• _Work order_:
Look in the material below for the line holding "low ← read_s32 code (p + 4);". Set it down exactly, with each later line up to and including the line holding "Definition last_entry (code".

• _Extracted records_:

Lemma read_u16_at p : read_u16 code p = u16_at p.
Proof using Hcode.
  unfold read_u16, u16_at, read_u8. rewrite Z.add_0_r. destruct (rd code p) as [a|] eqn:Ea; [|done].
  destruct (rd code (p + 1)) as [b|] eqn:Eb; [|done]. cbn. f_equal.
  apply field16; by eapply (rd_byte code Hcode).
Qed.
Lemma read_s16_at p : read_s16 code p = s16_at p.
Proof using Hcode.
  unfold read_s16, read_u16, s16_at, read_u8. rewrite Z.add_0_r. destruct (rd code p) as [a|] eqn:Ea; [|done].
  destruct (rd code (p + 1)) as [b|] eqn:Eb; [|done]. cbn [mbind option_bind fmap option_fmap option_map]. f_equal.
  destruct (rd_byte code Hcode _ _ Ea) as [Ha _], (rd_byte code Hcode _ _ Eb) as [Hb _]. rewrite field16 by done.
  unfold s16, signed. rewrite Z.mod_small by clia. unfold signed_byte. repeat case_decide; clia.
Qed.
Lemma read_s32_at p : read_s32 code p = s32_at p.
Proof using Hcode.
  unfold read_s32, read_u32, s32_at, read_u8. rewrite Z.add_0_r. destruct (rd code p) as [a|] eqn:Ea; [|done].
  destruct (rd code (p + 1)) as [b|] eqn:Eb; [|done]. destruct (rd code (p + 2)) as [c|] eqn:Ec; [|done].
  destruct (rd code (p + 3)) as [d|] eqn:Ed; [|done]. cbn [mbind option_bind fmap option_fmap option_map]. f_equal.
  destruct (rd_byte code Hcode _ _ Ea) as [Ha _], (rd_byte code Hcode _ _ Eb) as [Hb _].
  destruct (rd_byte code Hcode _ _ Ec) as [Hc _], (rd_byte code Hcode _ _ Ed) as [Hd _]. rewrite field32 by done.
  unfold s32, signed. rewrite Z.mod_small by clia. unfold signed_byte. repeat case_decide; clia.
Qed.

Lemma aligned_padding pc : aligned pc = pc + 1 + get_tableswitch_padding pc.
Proof using. unfold aligned, get_tableswitch_padding. pose proof (Z.div_mod pc 4). lia. Qed.
End code.

(** The flags of the table against the numbers. *)
Definition is_branch (k : flow_kind) : bool :=
  match k with Conditional | Goto | Jsr | Tableswitch | Lookupswitch => true | _ => false end.
Definition kind_facts (n : nat) : bool :=
  let o := Z.of_nat n in
  match bytecode_info_of o with
  | None => true
  | Some _ =>
    bool_decide (bc_is_branch o = Some (is_branch (kind_of o))) &&
    bool_decide (bc_is_return o = Some (bool_decide (kind_of o = Return))) &&
    bool_decide (bc_is_athrow o = bool_decide (kind_of o = Throw)) &&
    implb (is_branch (kind_of o)) (bool_decide (bc_is_wide o = Some (bool_decide (o = 0xc8 ∨ o = 0xc9)))) &&
    bool_decide (bc_uses_local_var o = Some (bool_decide (0x15 <= o <= 0x2d ∨ 0x36 <= o <= 0x4e)))
  end.
Lemma opcode_flags opc i : 0 <= opc → bytecode_info_of opc = Some i →
  bc_is_branch opc = Some (is_branch (kind_of opc)) ∧
  bc_is_return opc = Some (bool_decide (kind_of opc = Return)) ∧
  bc_is_athrow opc = bool_decide (kind_of opc = Throw) ∧
  (is_branch (kind_of opc) = true → bc_is_wide opc = Some (bool_decide (opc = 0xc8 ∨ opc = 0xc9))) ∧
  bc_uses_local_var opc = Some (bool_decide (0x15 <= opc <= 0x2d ∨ 0x36 <= opc <= 0x4e)).
Proof.
  intros H0 E. assert (forallb kind_facts (seq 0 202) = true) as Hall by (by vm_compute).
  rewrite forallb_forall in Hall. specialize (Hall (Z.to_nat opc)). rewrite in_seq in Hall.
  pose proof (lookup_lt_Some _ _ _ E) as Hl. rewrite bytecode_infos_length in Hl. specialize (Hall ltac:(lia)).
  unfold kind_facts in Hall. rewrite Z2Nat.id, E, !andb_true_iff, !bool_decide_eq_true, implb_true_iff in Hall by done.
  destruct Hall as [[[[? ?] ?] Hw] ?]. split_and!; try done. intros Hb. exact (bool_decide_eq_true_1 _ (Hw Hb)).
Qed.

Lemma kind_table opc : kind_of opc = Tableswitch ↔ opc = OPC_TABLESWITCH.
Proof. unfold kind_of, OPC_TABLESWITCH. repeat case_decide; split; intros; try done; lia. Qed.
Lemma kind_lookup opc : kind_of opc = Lookupswitch ↔ opc = OPC_LOOKUPSWITCH.
Proof. unfold kind_of, OPC_LOOKUPSWITCH. repeat case_decide; split; intros; try done; lia. Qed.

(** A complete instruction has its operands. *)
Section complete.
Context (code : list Z) (Hcode : Forall is_u8 code).
#[local] Abbreviation len := (Z.of_nat (length code)).

Lemma s32_at_in p : 0 <= p → p + 4 <= len → ∃ x, s32_at code p = Some x.
Proof using Hcode.
  intros H0 Hp. destruct (read_u32_in code Hcode p H0 Hp) as (x & E & _). exists (s32 x).
  rewrite <- read_s32_at by done. unfold read_s32. by rewrite E.
Qed.
Lemma u16_at_in p : 0 <= p → p + 2 <= len → ∃ x, u16_at code p = Some x.
Proof using Hcode.
  intros H0 Hp. unfold u16_at. destruct (rd_in code Hcode p) as (a & -> & _); [lia|].
  destruct (rd_in code Hcode (p + 1)) as (b & -> & _); [lia|]. cbn. eauto.
Qed.
Lemma s16_at_in p : 0 <= p → p + 2 <= len → ∃ x, s16_at code p = Some x.
Proof using Hcode.
  intros H0 Hp. unfold s16_at. destruct (rd_in code Hcode p) as (a & -> & _); [lia|].
  destruct (rd_in code Hcode (p + 1)) as (b & -> & _); [lia|]. cbn. eauto.
Qed.
End complete.

(** ** The targets as a list *)

(** [n] targets that are [step] bytes apart, relative to [base]. *)
Fixpoint targets_at (code : list Z) (base pc step : Z) (n : nat) : option (list Z) :=
  match n with
  | O => Some []
  | S n' =>
    off ← read_s32 code pc;
    ts ← targets_at code base (pc + step) step n';
    Some (base + off :: ts)
  end.

(** The targets of a branch without the last [d] of a tableswitch. *)
Definition targets_without (d : Z) (code : list Z) (pc : Z) : option (list Z) :=
  opc ← rd code pc;
  branch ← bc_is_branch opc;
  if (branch : bool) then
    let p := pc + 1 + get_tableswitch_padding pc in
    if decide (opc = OPC_TABLESWITCH) then
      def ← read_s32 code p;
      low ← read_s32 code (p + 4);
      high ← read_s32 code (p + 8);
      ts ← targets_at code pc (p + 12) 4 (Z.to_nat (high - low + 1 - d));
      Some (pc + def :: ts)
    else if decide (opc = OPC_LOOKUPSWITCH) then
      def ← read_s32 code p;
      npairs ← read_s32 code (p + 4);
      ts ← targets_at code pc (p + 8 + 4) 8 (Z.to_nat npairs);
      Some (pc + def :: ts)
    else off ← bc_target_off code pc; Some [pc + off]
  else Some [].

(** The last entry of the table of a tableswitch. *)
Definition last_entry (code : list Z) (pc k : Z) : Prop :=
  rd code pc = Some 0xaa ∧ ∃ low high, table_bounds code pc = Some (low, high) ∧ k = high - low + 1.

Section targets.
Context (code : list Z) (Hcode : Forall is_u8 code).
#[local] Abbreviation len := (Z.of_nat (length code)).

Lemma targets_at_spec base step : 4 <= step → ∀ n p, 0 <= p → (n ≠ 0%nat → p + step * (Z.of_nat n - 1) + 4 <= len) →
  ∃ ts, targets_at code base p step n = Some ts ∧
    ∀ t, t ∈ ts ↔ ∃ i off, 0 <= i < Z.of_nat n ∧ s32_at code (p + step * i) = Some off ∧ t = base + off.
Proof using Hcode.
  intros Hs. induction n as [|n IH]; intros p Hp Hin; cbn [targets_at].
  { exists []. split; [done|]. intros t. rewrite elem_of_nil. split; [done|]. intros (i & ? & ? & _). lia. }
  destruct (s32_at_in code Hcode p) as [x Ex]; [done|nia|]. rewrite read_s32_at, Ex by done.
  destruct (IH (p + step)) as (ts & -> & Hts); [lia|intros; nia|]. cbn [mbind option_bind]. eexists. split; [done|].
  intros t. rewrite elem_of_cons, Hts. split.
  - intros [->|(i & off & Hi & E & ->)].
    + exists 0, x. split_and!; [lia..| |done]. by rewrite Z.mul_0_r, Z.add_0_r.
    + exists (i + 1), off. split_and!; [lia..| |done]. by replace (p + step * (i + 1)) with (p + step + step * i) by lia.
  - intros (i & off & Hi & E & ->). destruct (decide (i = 0)) as [->|].
    + left. rewrite Z.mul_0_r, Z.add_0_r in E. congruence.
    + right. exists (i - 1), off. split_and!; [lia..| |done]. by replace (p + step + step * (i - 1)) with (p + step * i) by lia.
Qed.

Context (pc : Z) (Hpc : 0 <= pc) (n : Z) (Hn : insn_length code pc = Some n) (Hend : pc + n <= len).

Lemma table_targets d : rd code pc = Some OPC_TABLESWITCH → 0 <= d <= 1 →
  ∃ ts, targets_without d code pc = Some ts ∧
    ∀ t, t ∈ ts ↔ ∃ k, nth_target code pc k = Some t ∧ ¬ (d = 1 ∧ last_entry code pc k).
Proof using Hcode Hpc Hn Hend.
  intros Eo Hd. pose proof (padding_range code pc) as Hpad. unfold insn_length in Hn. rewrite Eo in Hn. cbn [mbind option_bind] in Hn.
  rewrite decide_True in Hn by done. rewrite <- !aligned_padding, !read_s32_at in Hn by done.
  pose proof (aligned_padding pc) as Ha. unfold targets_without, nth_target, last_entry. rewrite Eo. cbn [mbind option_bind].
  change (bc_is_branch OPC_TABLESWITCH) with (Some true). change (kind_of OPC_TABLESWITCH) with Tableswitch. cbn [mbind option_bind].
  rewrite decide_True by done. rewrite <- !aligned_padding, !read_s32_at by done. unfold table_bounds.
  destruct (s32_at code (aligned pc + 4)) as [low|]; [|done]. cbn [mbind option_bind] in Hn |- *.
  destruct (s32_at code (aligned pc + 8)) as [high|]; [|done]. cbn [mbind option_bind] in Hn |- *.
  case_decide as Hlh; [|done]. injection Hn as Hn'.
  destruct (s32_at_in code Hcode (aligned pc)) as [def Ed]; [lia..|]. rewrite Ed. cbn [mbind option_bind].
  destruct (targets_at_spec pc 4 ltac:(lia) (Z.to_nat (high - low + 1 - d)) (aligned pc + 12)) as (ts & -> & Hts); [lia|lia|].
  cbn [mbind option_bind]. eexists. split; [done|]. intros t. rewrite elem_of_cons, Hts. split.
  - intros [->|(i & off & Hi & E & ->)].
    + exists 0. rewrite decide_True by done. split; [done|]. intros [_ (_ & l & h & [= <- <-] & ?)]. lia.
    + exists (i + 1). rewrite decide_False, decide_True by lia. rewrite Z.add_simpl_r, E. split; [done|].
      intros [Hd1 (_ & l & h & [= <- <-] & ?)]. lia.
  - intros (k & E & Hk). case_decide as H0; [by injection E as <-; left|]. case_decide as H1; [|done].
    destruct (s32_at code (aligned pc + 12 + 4 * (k - 1))) as [off|] eqn:Eoff; [|done]. injection E as <-. right.
    exists (k - 1), off. split_and!; [lia| |done|done]. destruct (decide (d = 1 ∧ k = high - low + 1)) as [[-> ->]|]; [|lia].
    exfalso. apply Hk. split; [done|]. split; [done|]. eauto.
Qed.

Lemma lookup_targets d : rd code pc = Some OPC_LOOKUPSWITCH →
  ∃ ts, targets_without d code pc = Some ts ∧
    ∀ t, t ∈ ts ↔ ∃ k, nth_target code pc k = Some t ∧ ¬ (d = 1 ∧ last_entry code pc k).
Proof using Hcode Hpc Hn Hend.
  intros Eo. pose proof (padding_range code pc) as Hpad. unfold insn_length in Hn. rewrite Eo in Hn. cbn [mbind option_bind] in Hn.
  rewrite decide_False, decide_True in Hn by done. rewrite <- !aligned_padding, !read_s32_at in Hn by done.
  pose proof (aligned_padding pc) as Ha. unfold targets_without, nth_target, last_entry. rewrite Eo. cbn [mbind option_bind].
  change (bc_is_branch OPC_LOOKUPSWITCH) with (Some true). change (kind_of OPC_LOOKUPSWITCH) with Lookupswitch. cbn [mbind option_bind].
  rewrite decide_False, decide_True by done. rewrite <- !aligned_padding, !read_s32_at by done.
  destruct (s32_at code (aligned pc + 4)) as [np|]; [|done]. cbn [mbind option_bind] in Hn |- *.
  case_decide as Hlh; [|done]. injection Hn as Hn'.
  destruct (s32_at_in code Hcode (aligned pc)) as [def Ed]; [lia..|]. rewrite Ed. cbn [mbind option_bind].
  destruct (targets_at_spec pc 8 ltac:(lia) (Z.to_nat np) (aligned pc + 8 + 4)) as (ts & -> & Hts); [lia|lia|].
  cbn [mbind option_bind]. eexists. split; [done|]. intros t. rewrite elem_of_cons, Hts. split.
  - intros [->|(i & off & Hi & E & ->)].
    + exists 0. rewrite decide_True by done. split; [done|]. by intros [_ [? _]].
    + exists (i + 1). rewrite decide_False, decide_True by lia. rewrite Z.add_simpl_r.
      replace (aligned pc + 8 + 8 * i + 4) with (aligned pc + 8 + 4 + 8 * i) by lia. rewrite E. split; [done|]. by intros [_ [? _]].
  - intros (k & E & Hk). case_decide as H0; [by injection E as <-; left|]. case_decide as H1; [|done].
    replace (aligned pc + 8 + 8 * (k - 1) + 4) with (aligned pc + 8 + 4 + 8 * (k - 1)) in E by lia.
    destruct (s32_at code (aligned pc + 8 + 4 + 8 * (k - 1))) as [off|] eqn:Eoff; [|done]. injection E as <-. right.
    exists (k - 1), off. split_and!; [lia|lia|done|done].
Qed.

• _Exercise solution_:
      low ← read_s32 code (p + 4);
      high ← read_s32 code (p + 8);
      ts ← targets_at code pc (p + 12) 4 (Z.to_nat (high - low + 1 - d));
      Some (pc + def :: ts)
    else if decide (opc = OPC_LOOKUPSWITCH) then
      def ← read_s32 code p;
      npairs ← read_s32 code (p + 4);
      ts ← targets_at code pc (p + 8 + 4) 8 (Z.to_nat npairs);
      Some (pc + def :: ts)
    else off ← bc_target_off code pc; Some [pc + off]
  else Some [].

(** The last entry of the table of a tableswitch. *)
Definition last_entry (code : list Z) (pc k : Z) : Prop :=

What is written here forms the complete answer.